Jesús pasó con sus discípulos al otro lado del torrente Cedrón, donde había un huerto, en el que entraron él y sus discípulos. También Judas, el que le entregaba, conocía el sitio, porque Jesús se había reunido allí muchas veces con sus discípulos. Judas, pues, llegó allí con la cohorte y los guardias enviados por los sumos sacerdotes y fariseos, con linternas, antorchas y armas. Jesús, que sabía todo lo que le iba a suceder, se adelantó y les preguntó:

«¿A quién buscáis?»

Le contestaron:

«A Jesús el Nazareno.»

Jesús les dijo

«Yo soy.»

Judas, el que le entregaba, estaba también con ellos. Cuando les dijo: «Yo soy», retrocedieron y cayeron en tierra.

Les preguntó de nuevo:

«¿A quién buscáis?»

Le contestaron:

«A Jesús el Nazareno».

Jesús respondió:

«Ya os he dicho que yo soy; así que si me buscáis a mí, dejad marchar a éstos.»
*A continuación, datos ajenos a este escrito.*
(** * The SDK's modules *)

(** The types of the API, and the two helpers of the SDK for genesis presets. *)
Class ApiData `{Sdk} := {
  Block : Type;
  BlockHeader : Type;
  Extrinsic : Type;
  Hash : Type;
  Slot : Type;
  RuntimeVersion : Type;
  ExtrinsicInclusionMode : Type;
  Metadata : Type;
  ViewFunctionId : Type;
  ViewFunctionDispatchError : Type;
  ApplyExtrinsicResult : Type;
  InherentData : Type;
  CheckInherentsResult : Type;
  TransactionSource : Type;
  TransactionValidity : Type;
  KeyTypeId : Type;
  PaidCall : Type;
  RuntimeDispatchInfo : Type;
  FeeDetails : Type;
  CollationInfo : Type;
  UpgradeCheckSelect : Type;
  TryStateSelect : Type;
  TryRuntimeError : Type;
  BenchmarkList : Type;
  StorageInfo : Type;
  BenchmarkConfig : Type;
  TrackedStorageKey : Type;
  BenchmarkBatch : Type;

  VERSION : RuntimeVersion;
  (** [Debug] for the errors of try-runtime, and what [build_or_panic] panics with. *)
  debug_try_error : TryRuntimeError → string;
  build_panic : string;
  (** The default genesis configuration as JSON, and [genesis_builder_helper]'s
      [get_preset]: the default for no name, a preset for a name. *)
  default_genesis : list Byte.byte;
  helper_get_preset : option PresetId → (PresetId → option (list Byte.byte)) → option (list Byte.byte);
  helper_default : ∀ f, helper_get_preset None f = Some default_genesis;
  helper_named : ∀ id f, helper_get_preset (Some id) f = f id
}.

Abbreviation bytes := (list Byte.byte).

Section Apis.
  Context {Sys : System} {SDK : Sdk} {AD : ApiData} {BL : BlockLimits}.

(** The calls of the SDK's modules. *)
Inductive ApiCall : Type → Type :=
| Authorities_get : ApiCall (list AuraId)
| ConsensusHook_can_build_upon (included_hash : Hash) (slot : Slot) : ApiCall bool
| Executive_execute_block (block : Block) : ApiCall unit
| Executive_initialize_block (header : BlockHeader) : ApiCall ExtrinsicInclusionMode
| Executive_apply_extrinsic (extrinsic : Extrinsic) : ApiCall ApplyExtrinsicResult
| Executive_finalize_block : ApiCall BlockHeader
| Executive_validate_transaction (source : TransactionSource) (tx : Extrinsic) (block_hash : Hash) :
    ApiCall TransactionValidity
| Executive_offchain_worker (header : BlockHeader) : ApiCall unit
| Executive_try_runtime_upgrade (checks : UpgradeCheckSelect) : ApiCall (result Weight TryRuntimeError)
| Executive_try_execute_block (block : Block) (state_root_check signature_check : bool)
    (select : TryStateSelect) : ApiCall (result Weight TryRuntimeError)
| Runtime_metadata : ApiCall Metadata
| Runtime_metadata_at_version (version : Z) : ApiCall (option Metadata)
| Runtime_metadata_versions : ApiCall (list Z)
| Runtime_execute_view_function (id : ViewFunctionId) (input : bytes) :
    ApiCall (result bytes ViewFunctionDispatchError)
| create_extrinsics (data : InherentData) : ApiCall (list Extrinsic)
| check_extrinsics (data : InherentData) (block : Block) : ApiCall CheckInherentsResult
| SessionKeys_generate (seed : option bytes) : ApiCall bytes
| SessionKeys_decode_into_raw_public_keys (encoded : bytes) : ApiCall (option (list (bytes * KeyTypeId)))
| System_account_nonce (account : AccountId) : ApiCall Z
| TransactionPayment_query_info (uxt : Extrinsic) (len : Z) : ApiCall RuntimeDispatchInfo
| TransactionPayment_query_fee_details (uxt : Extrinsic) (len : Z) : ApiCall FeeDetails
| TransactionPayment_query_call_info (call : PaidCall) (len : Z) : ApiCall RuntimeDispatchInfo
| TransactionPayment_query_call_fee_details (call : PaidCall) (len : Z) : ApiCall FeeDetails
| TransactionPayment_weight_to_fee (weight : Weight) : ApiCall Z
| TransactionPayment_length_to_fee (length : Z) : ApiCall Z
| ParachainSystem_collect_collation_info (header : BlockHeader) : ApiCall CollationInfo
| AllPalletsWithSystem_storage_info : ApiCall (list StorageInfo)
| AllPalletsWithSystem_whitelisted_storage_keys : ApiCall (list TrackedStorageKey)
| list_benchmarks (pallets : list (string * string)) (extra : bool) : ApiCall (list BenchmarkList)
| add_benchmarks (pallets : list (string * string)) (config : BenchmarkConfig)
    (whitelist : list TrackedStorageKey) : ApiCall (result (list BenchmarkBatch) string)
| helper_build_state (config : bytes) : ApiCall (result unit string).

(** A call as the runtime makes it: it is answered, or it panics with a message. *)
Inductive SdkCall : Type → Type :=
| sdk {X} (c : ApiCall X) : SdkCall (result X string).

(** * Requests *)

Inductive Api : Type → Type :=
(* sp_consensus_aura::AuraApi *)
| slot_duration : Api Z
| authorities : Api (list AuraId)
(* cumulus_primitives_aura::AuraUnincludedSegmentApi *)
| can_build_upon (included_hash : Hash) (slot : Slot) : Api bool
(* sp_api::Core *)
| version : Api RuntimeVersion
| execute_block (block : Block) : Api unit
| initialize_block (header : BlockHeader) : Api ExtrinsicInclusionMode
(* sp_api::Metadata *)
| metadata : Api Metadata
| metadata_at_version (v : Z) : Api (option Metadata)
| metadata_versions : Api (list Z)
(* frame_support::view_functions::runtime_api::RuntimeViewFunction *)
| execute_view_function (id : ViewFunctionId) (input : bytes) : Api (result bytes ViewFunctionDispatchError)
(* sp_block_builder::BlockBuilder *)
| apply_extrinsic (extrinsic : Extrinsic) : Api ApplyExtrinsicResult
| finalize_block : Api BlockHeader
| inherent_extrinsics (data : InherentData) : Api (list Extrinsic)
| check_inherents (block : Block) (data : InherentData) : Api CheckInherentsResult
(* sp_transaction_pool::runtime_api::TaggedTransactionQueue *)
| validate_transaction (source : TransactionSource) (tx : Extrinsic) (block_hash : Hash) : Api TransactionValidity
(* sp_offchain::OffchainWorkerApi *)
| offchain_worker (header : BlockHeader) : Api unit
(* sp_session::SessionKeys *)
| generate_session_keys (seed : option bytes) : Api bytes
| decode_session_keys (encoded : bytes) : Api (option (list (bytes * KeyTypeId)))
(* frame_system_rpc_runtime_api::AccountNonceApi *)
| account_nonce (account : AccountId) : Api Z
(* pallet_transaction_payment_rpc_runtime_api::TransactionPaymentApi *)
| query_info (uxt : Extrinsic) (len : Z) : Api RuntimeDispatchInfo
| query_fee_details (uxt : Extrinsic) (len : Z) : Api FeeDetails
| query_weight_to_fee (weight : Weight) : Api Z
| query_length_to_fee (length : Z) : Api Z
(* pallet_transaction_payment_rpc_runtime_api::TransactionPaymentCallApi *)
| query_call_info (call : PaidCall) (len : Z) : Api RuntimeDispatchInfo
| query_call_fee_details (call : PaidCall) (len : Z) : Api FeeDetails
| call_query_weight_to_fee (weight : Weight) : Api Z
| call_query_length_to_fee (length : Z) : Api Z
(* cumulus_primitives_core::CollectCollationInfo *)
| collect_collation_info (header : BlockHeader) : Api CollationInfo
(* frame_try_runtime::TryRuntime *)
| try_on_runtime_upgrade (checks : UpgradeCheckSelect) : Api (Weight * Weight)
| try_execute_block (block : Block) (state_root_check signature_check : bool) (select : TryStateSelect) : Api Weight
(* frame_benchmarking::Benchmark *)
| benchmark_metadata (extra : bool) : Api (list BenchmarkList * list StorageInfo)
| dispatch_benchmark (config : BenchmarkConfig) : Api (result (list BenchmarkBatch) string)
(* sp_genesis_builder::GenesisBuilder *)
| build_state (config : bytes) : Api (result unit string)
| genesis_get_preset (id : option PresetId) : Api (option bytes)
| genesis_preset_names : Api (list PresetId).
Así se cumpliría lo que había dicho: «De los que me has dado, no he perdido a ninguno.»

Entonces Simón Pedro, que llevaba una espada, la sacó e hirió al siervo del sumo sacerdote y le cortó la oreja derecha. El siervo se llamaba Malco.

Jesús dijo a Pedro:

«Vuelve la espada a la vaina. La copa que me ha dado el Padre, ¿no la voy a beber?»

Entonces la cohorte, el tribuno y los guardias de los judíos prendieron a Jesús, lo  ataron  y lo llevaron primero a casa de Anás, pues era suegro de Caifás, el sumo sacerdote de aquel año. Caifás era el que aconsejó a los judíos que convenía que muriera un solo hombre por el pueblo.

Seguían a Jesús Simón Pedro y otro discípulo. Este discípulo era conocido del sumo sacerdote y entró con Jesús en el atrio del sumo sacerdote, mientras Pedro se quedaba fuera, junto a la puerta. Entonces salió el otro discípulo, el conocido del sumo sacerdote, habló a la portera e hizo pasar a Pedro.

La muchacha portera dijo a Pedro:

«¿No eres tú también de los discípulos de ese hombre?»

Él respondió:

«No lo soy.»

Los siervos y los guardias tenían unas brasas encendidas porque hacía frío, y se calentaban. También Pedro estaba con ellos calentándose.

El sumo sacerdote interrogó a Jesús sobre sus discípulos y su doctrina.

Jesús le respondió:

«He hablado abiertamente ante todo el mundo; he enseñado siempre en la sinagoga y en el Templo, donde se reúnen todos los judíos, y no he hablado nada a ocultas. ¿Por qué me preguntas? Pregunta a los que me han oído lo que les he hablado; ellos saben lo que he dicho.»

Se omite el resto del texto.